Role of the World Bank’s International Development Association

The Monterrey Consensus, in addition to framing commitments for increased ODA, “codified” the call for development effectiveness. This call was reinforced in July 2002, when donors to the Bank’s International Development Association (IDA)—the world’s primary source of concessional (near-zero-interest) finance for development in the low-income countries—made replenishment contingent on the establishment of a results-based measurement system for IDA programs. IDA provides assistance to the world’s 82 poorest countries, 39 of which are in Africa. It is the single largest source of donor funds for basic social services in the poorest countries.

Donors agreed in March 2005 to a 14 th replenishment of IDA worth $33 million in new resources over three years. Now the 15 th replenishment of IDA is on the horizon, with donors expected to decide on contributions for the next three-year cycle by December 2007. IDA is at a watershed, in part because of debt relief contributions– IDA is providing $54 billion in debt reliefto poor countries: $18 billionunder the Heavily Indebted Poor Countries (HIPC) Initiative and $36 billion under the Multilateral Debt Relief Initiative (MDRI).This represents one third of IDA’s total resources and it lowers available credit reflows. Without additional resources, IDA would need to cut its financial support for poor countries currently benefiting from debt relief. For this reason, a generous replenishment of IDA is crucial.

Through its leadership on harmonization and alignment, IDA also leverages the assistance of other donors in support of country-owned programs and projects. These efforts are forging stronger partnerships between aid providers and recipient countries.

Given its unique capabilities and its track-record, IDA serves as a cornerstone of the international aid system in many poor countries. IDA’s platform ensures that aid is less fragmented, more predictable, and increasingly results-focused, which is fundamental to countries seeking to achieve the MDGs.

Harmonization, the Results Agenda and the Bank’s role

Central to the international community’s more unified approach is a concerted focus on development results.

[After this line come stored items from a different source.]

(** Decoding undoes the encoding, up to the width. *)
Lemma be_decode_be_bytes (n : nat) (v : Z) :
  be_decode (be_bytes n v) = v mod 256 ^ Z.of_nat n.
Proof using Type.
  induction n as [|n IH].
  - cbn [be_bytes]. change (256 ^ Z.of_nat 0) with 1. rewrite Z.mod_1_r. reflexivity.
  - cbn [be_bytes]. unfold be_decode. cbn [fold_left].
    rewrite be_decode_acc, IH, be_bytes_length, Z_of_byte_of_Z.
    rewrite Nat2Z.inj_succ, Z.pow_succ_r by apply Nat2Z.is_nonneg.
    assert (Hpos : 0 < 256 ^ Z.of_nat n) by (apply Z.pow_pos_nonneg; [reflexivity | apply Nat2Z.is_nonneg]).
    rewrite (Z.mul_comm 256).
    rewrite (Z.rem_mul_r v (256 ^ Z.of_nat n) 256);
      [ring | intros H0; rewrite H0 in Hpos; discriminate Hpos | reflexivity].
Qed.

(** X1.  [putUint64] panics on a slice of fewer than 8 bytes and writes
    nothing; on a longer slice it overwrites exactly the first 8 bytes with
    the big-endian encoding of [s], so that reading them back gives [s]
    (modulo [2^64]), and leaves the length and the other bytes alone. *)
Theorem putUint64_spec (x : list byte) (s : Z) :
  (len_ x <= 7 -> putUint64 x s = Panic "index out of range") /\
  (8 <= len_ x ->
   exists x',
     putUint64 x s = Ok x' /\ len_ x' = len_ x /\
     slice_from x' 8 = slice_from x 8 /\
     slice_to x' 8 = be_bytes 8 s /\
     be_decode (slice_to x' 8) = s mod 2 ^ 64).
Proof using Type.
  clear transform.
  split; intros Hlen; unfold putUint64.
  - destruct (Z.leb_spec (len_ x) 7) as [_|Hgt]; [reflexivity | lia].
  - destruct (Z.leb_spec (len_ x) 7) as [Hle|_]; [lia|].
    destruct x as [|a0 [|a1 [|a2 [|a3 [|a4 [|a5 [|a6 [|a7 tl]]]]]]]];
      try (unfold len_ in Hlen; cbn [length] in Hlen; lia).
    cbn [set_index]. eexists. split; [reflexivity|].
    assert (Hbe : slice_to
                    (byte_of_Z (Z.shiftr s 56) :: byte_of_Z (Z.shiftr s 48)
                     :: byte_of_Z (Z.shiftr s 40) :: byte_of_Z (Z.shiftr s 32)
                     :: byte_of_Z (Z.shiftr s 24) :: byte_of_Z (Z.shiftr s 16)
                     :: byte_of_Z (Z.shiftr s 8) :: byte_of_Z s :: tl) 8 =
                  be_bytes 8 s).
    { unfold slice_to. change (Z.to_nat 8) with 8%nat. cbn [firstn be_bytes].
      rewrite !Z.shiftr_div_pow2 by lia.
      change (256 ^ Z.of_nat 0) with 1. rewrite Z.div_1_r. reflexivity. }
    split; [reflexivity|]. split; [reflexivity|]. split; [exact Hbe|].
    rewrite Hbe. apply (be_decode_be_bytes 8 s).
Qed.

(** X2.  [putUint32] panics on a slice of fewer than 4 bytes; on a longer
    slice it overwrites exactly the first 4 bytes with the big-endian
    encoding of [s], so that reading them back gives [s] (modulo [2^32]),
    and leaves the length and the other bytes alone. *)
Theorem putUint32_spec (x : list byte) (s : Z) :
  (len_ x <= 3 -> putUint32 x s = Panic "index out of range") /\
  (4 <= len_ x ->
   exists x',
     putUint32 x s = Ok x' /\ len_ x' = len_ x /\
     slice_from x' 4 = slice_from x 4 /\
     slice_to x' 4 = be_bytes 4 s /\
     be_decode (slice_to x' 4) = s mod 2 ^ 32).
Proof using Type.
  clear transform.
  split; intros Hlen; unfold putUint32.
  - destruct (Z.leb_spec (len_ x) 3) as [_|Hgt]; [reflexivity | lia].
  - destruct (Z.leb_spec (len_ x) 3) as [Hle|_]; [lia|].
    destruct x as [|a0 [|a1 [|a2 [|a3 tl]]]];
      try (unfold len_ in Hlen; cbn [length] in Hlen; lia).
    cbn [set_index]. eexists. split; [reflexivity|].
    assert (Hbe : slice_to
                    (byte_of_Z (Z.shiftr s 24) :: byte_of_Z (Z.shiftr s 16)
                     :: byte_of_Z (Z.shiftr s 8) :: byte_of_Z s :: tl) 4 =
                  be_bytes 4 s).
    { unfold slice_to. change (Z.to_nat 4) with 4%nat. cbn [firstn].
      symmetry. apply be_bytes_4. }
    split; [reflexivity|]. split; [reflexivity|]. split; [exact Hbe|].
    rewrite Hbe. apply (be_decode_be_bytes 4 s).
Qed.

(** ** Write on its own *)

(** X3.  A zero-length [Write] changes nothing in the digest: state words,
    buffer bytes, fill-count and counter are as before, and it returns 0. *)
Theorem Write_empty (d : digest) :
  wf d -> Write d [] = Ok (d, (0, nil_error)).
Proof.
  intros (Hx & Hn & Hl). assert (Hchunk : chunk = 64) by reflexivity.
  unfold Write. change (len_ (@nil byte)) with 0.
  replace (uint64 (len d + uint64 0)) with (len d)
    by (unfold uint64; rewrite (Z.mod_small 0), Z.add_0_r, Z.mod_small; lia).
  replace (set_len d (len d)) with d by (destruct d; reflexivity).
  assert (Htop : Write_top d [] = Ok (d, [])).
  { unfold Write_top. destruct (Z.ltb_spec 0 (nx d)) as [Hpos|_]; [|reflexivity].
    destruct (Z.ltb_spec chunk (nx d)) as [Hbad|_]; [lia|].
    unfold copy. change (len_ (@nil byte)) with 0.
    replace (Z.min (len_ (x d) - nx d) 0) with 0 by lia.
    rewrite Z.add_0_r. change (slice_to (@nil byte) 0) with (@nil byte).
    change (slice_from (@nil byte) 0) with (@nil byte). cbn [app].
    unfold slice_to, slice_from. rewrite firstn_skipn.
    cbn [set_nx set_x nx x h len].
    destruct (Z.eqb_spec (nx d) chunk) as [Heq|_]; [lia|].
    destruct d; reflexivity. }
  rewrite Htop. cbn [bind]. reflexivity.
Qed.
(** * Product proxy: the retrying fetch wrapper and the in-memory filter

    A shallow embedding of [getAll], [getById], [filterProducts] and the
    [GET /api/products/:id] handler of the Express server, with the
    ECMAScript operations those functions rely on. *)

From Stdlib Require Import List String Ascii ZArith NArith Bool Arith Lia.
From Stdlib Require Import DecimalString.
From Stdlib Require Import Floats.SpecFloat.
Import ListNotations.
Local Open Scope string_scope.
Local Open Scope list_scope.
Local Open Scope nat_scope.

(** ** Numbers

    A JS Number is an IEEE 754 binary64 value.  [spec_float] is the
    Standard Library's specification of such values (sign, mantissa,
    exponent; one NaN), and [SFcompare] is the IEEE comparison.  The
    Numbers are the values in canonical form ([valid_binary]), which is
    what [of_Z], [of_decimal] and the literals below produce. *)
Module Number.

Definition t := spec_float.

Definition prec : Z := 53.
Definition emax : Z := 1024.

Definition NaN : t := S754_nan.
Definition Infinity (neg : bool) : t := S754_infinity neg.
Definition zero : t := S754_zero false.

(** The Number nearest to the integer [z] (ties to even). *)
Definition of_Z (z : Z) : t := binary_normalize prec emax z 0 false.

The Third Roundtable on Managing for Development, held in Hanoi in February 2007 and involving the World Bank and a range of other donors, built on the findings of the 2004 Marrakech Second Roundtable on Better Measuring, Monitoring, and Managing for Development Results. The Hanoi meeting enabled delegations from selected developing countries to compare their experiences and to initiate a country action planning process, with targets for steps to be completed in advance of the Ghana High-Level Forum on Aid Effectiveness to be held in September 2008. The Hanoi Roundtable provided compelling evidence that country partners are eager to improve the effectiveness of development assistance and domestic resources by strengthening systems to enable information on expected and actual results to be used in decision making.

The inter-agency Common Performance Assessment System, or COMPAS initiative is developing common systems that all multilateral development banks can use to monitor their results orientation. Its 2006 report found that: efforts to implement country strategies are still weak in some cases; that performance based grants are on the rise; that efforts to apply operational lessons of experience are not systematic enough and that multilateral development banks are starting to link salary increases of staff to the accomplishment of agreed objectives.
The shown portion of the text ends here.